Extracted information:
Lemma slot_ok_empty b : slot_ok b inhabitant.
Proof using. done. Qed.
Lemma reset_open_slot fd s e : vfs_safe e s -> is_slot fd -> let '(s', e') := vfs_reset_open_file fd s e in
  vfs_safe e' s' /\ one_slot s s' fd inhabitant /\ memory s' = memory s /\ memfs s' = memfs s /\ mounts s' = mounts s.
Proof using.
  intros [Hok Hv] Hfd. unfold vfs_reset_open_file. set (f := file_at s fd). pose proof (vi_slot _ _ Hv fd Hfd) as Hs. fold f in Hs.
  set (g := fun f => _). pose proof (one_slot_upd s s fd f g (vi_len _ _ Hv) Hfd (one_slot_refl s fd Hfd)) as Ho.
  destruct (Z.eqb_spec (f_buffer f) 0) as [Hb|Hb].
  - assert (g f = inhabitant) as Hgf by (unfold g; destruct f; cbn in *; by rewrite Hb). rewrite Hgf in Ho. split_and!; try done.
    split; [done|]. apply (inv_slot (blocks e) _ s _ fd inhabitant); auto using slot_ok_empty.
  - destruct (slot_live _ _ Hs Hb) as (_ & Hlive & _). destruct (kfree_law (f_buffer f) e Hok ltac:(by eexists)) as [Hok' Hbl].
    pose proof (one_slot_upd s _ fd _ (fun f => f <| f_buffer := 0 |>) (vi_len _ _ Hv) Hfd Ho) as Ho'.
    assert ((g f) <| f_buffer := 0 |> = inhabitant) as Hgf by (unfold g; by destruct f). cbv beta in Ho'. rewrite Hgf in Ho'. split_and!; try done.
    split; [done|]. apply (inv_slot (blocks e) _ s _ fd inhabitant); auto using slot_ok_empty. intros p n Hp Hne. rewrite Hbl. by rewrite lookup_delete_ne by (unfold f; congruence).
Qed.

How to complete this task: Only the lines above, from the first through the one holding "intros [Hok Hv]", are to be output, and they must be copied exactly.

Result for this task:
Lemma slot_ok_empty b : slot_ok b inhabitant.
Proof using. done. Qed.
Lemma reset_open_slot fd s e : vfs_safe e s -> is_slot fd -> let '(s', e') := vfs_reset_open_file fd s e in
  vfs_safe e' s' /\ one_slot s s' fd inhabitant /\ memory s' = memory s /\ memfs s' = memfs s /\ mounts s' = mounts s.
Proof using.
  intros [Hok Hv] Hfd. unfold vfs_reset_open_file. set (f := file_at s fd). pose proof (vi_slot _ _ Hv fd Hfd) as Hs. fold f in Hs.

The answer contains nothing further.